Spiceworld: The Exhibition is a touring museum exhibition displaying a collection of around 5,000 Spice Girls memorabilia and merchandise owned by Liz West, the Guinness World Record holder for the largest collection of Spice Girls memorabilia. The exhibition was launched at Cusworth Hall in Doncaster, England, and has since appeared at museums across the UK, including the Leeds City Museum, Tower Museum and the Watford Colosseum.
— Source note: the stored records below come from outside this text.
(** * Stud.IP backend for rclone: a shallow embedding of [backend/studip/studip.go]

    The development follows the Go file top to bottom.  The Go library
    functions the backend calls ([strings.Split], [path.Clean],
    [filepath.Dir], [filepath.Join], [sort.Slice], rclone's
    [fs.DirEntries.Less] and [rest.Client]) are modelled in modules named
    after their packages; the backend itself lives at top level under the
    names it has in the source. *)

From Stdlib Require Import List String Ascii ZArith Lia Bool Arith.
From Stdlib Require Import Permutation Sorting.Sorted.
Import ListNotations.
Open Scope string_scope.

Set Implicit Arguments.

(** ** Go values *)

(** [time.Time] values are only copied from a record into a node and from a
    node into an entry; an integer time stamp stands for them. *)
Definition time_Time := Z.

(** [int64] sizes are copied or set to [-1]; [len] of a slice converts
    without overflow. *)
Definition int64 := Z.

(** Go's [len] on a slice. *)
Definition len {A} (s : list A) : nat := List.length s.

(** A Go [error] value.  Package-level error variables are compared by
    identity, so each is a constant of its own; [errors.New] and
    [fmt.Errorf] values made by the backend carry their text; failures
    reported by the HTTP client (transport, status, decoding) are kept
    apart from both. *)
Inductive error : Type :=
| pkgvar (pkg name : string)
| errors_New (text : string)
| rest_failure (text : string).

(** [err.Error()]. *)
Definition error_text (e : error) : string :=
  match e with
  | pkgvar pkg name => pkg ++ "." ++ name
  | errors_New text => text
  | rest_failure text => text
  end.

(** Go's [(T, error)] return convention: exactly one side is set. *)
Inductive result (T : Type) : Type :=
| Ok (v : T)
| Err (e : error).
Arguments Ok {T} v.
Arguments Err {T} e.

Module context.
Definition Canceled := pkgvar "context" "Canceled".
Definition DeadlineExceeded := pkgvar "context" "DeadlineExceeded".
(** A context as the backend uses it: only [ctx.Err()] is consulted, and
    its answer is the same at every check of one call. *)
Record Context : Type := { Err : option error }.
Definition Background : Context := {| Err := None |}.
End context.

Module fs.
Definition ErrorDirNotFound := pkgvar "fs" "ErrorDirNotFound".
Definition ErrorPermissionDenied := pkgvar "fs" "ErrorPermissionDenied".
Definition ErrorNotImplemented := pkgvar "fs" "ErrorNotImplemented".

(** rclone's [fs.DirEntry] interface, as far as ordering uses it:
    [Remote()] and the dynamic type that [fs.DirEntryType] reports
    (["directory"] or ["object"]). *)
Class DirEntry (E : Type) : Type :=
  { Remote : E -> string;
    DirEntryType : E -> string }.
(** A document as [json.load] returns it.  A [dict] keeps its keys in
    insertion order; a Python float is an IEEE 754 double. *)
#[warnings="-register-all"]
Inductive json : Type :=
| JNull
| JBool (b : bool)
| JInt (n : Z)
| JFloat (x : spec_float)
| JString (s : pystr)
| JArray (items : list json)
| JObject (members : list (pystr * json)).

Inductive exn : Type :=
| AssertionError (msg : pystr)
| KeyError (key : pystr)
| TypeError
| EOFError
| FileNotFoundError
| InvalidGitRepositoryError
| AttributeError
| OSError
| GitCommandError.

Inductive result (A : Type) : Type :=
| Ok (a : A)
| Raise (e : exn).
Arguments Ok {A} a.
Arguments Raise {A} e.

(** [d[k]] looks a key up from the front of the dictionary, [d[k] = v]
    overwrites it where it stands or appends it.  ([json.load] leaves each
    key once; on other lists both act on the first occurrence.) *)
Fixpoint dict_get (k : pystr) (d : list (pystr * json)) : option json :=
  match d with
  | [] => None
  | (k', v) :: d' => if pystr_eqb k' k then Some v else dict_get k d'
  end.

Fixpoint dict_set (k : pystr) (v : json) (d : list (pystr * json))
  : list (pystr * json) :=
  match d with
  | [] => [(k, v)]
  | (k', v') :: d' =>
      if pystr_eqb k' k then (k', v) :: d' else (k', v') :: dict_set k v d'
  end.

(** Subscription with a string key: only a [dict] supports it. *)
Definition getitem (x : json) (k : pystr) : result json :=
  match x with
  | JObject d =>
      match dict_get k d with
      | Some v => Ok v
      | None => Raise (KeyError k)
      end
  | _ => Raise TypeError
  end.

Definition setitem (x : json) (k : pystr) (v : json) : result json :=
  match x with
  | JObject d => Ok (JObject (dict_set k v d))
  | _ => Raise TypeError
  end.

Definition bind_result {A B : Type} (r : result A) (k : A -> result B)
  : result B :=
  match r with
  | Ok a => k a
  | Raise e => Raise e
  end.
Exhibition contents and history
Spiceworld: The Exhibition displays a collection of around 5,000 Spice Girls costumes, footwear, merchandise and memorabilia.  It includes outfits the group wore in live performances and concert tours, including several customised platform shoes, as well as a "Sporty Spice" tracksuit contributed by Spice Girl Melanie C. It also includes an extensive range of Spice Girls merchandise. The interactive exhibition allows visitors to sing karaoke, dress up as the Spice Girls, and design a Spice Girls album cover.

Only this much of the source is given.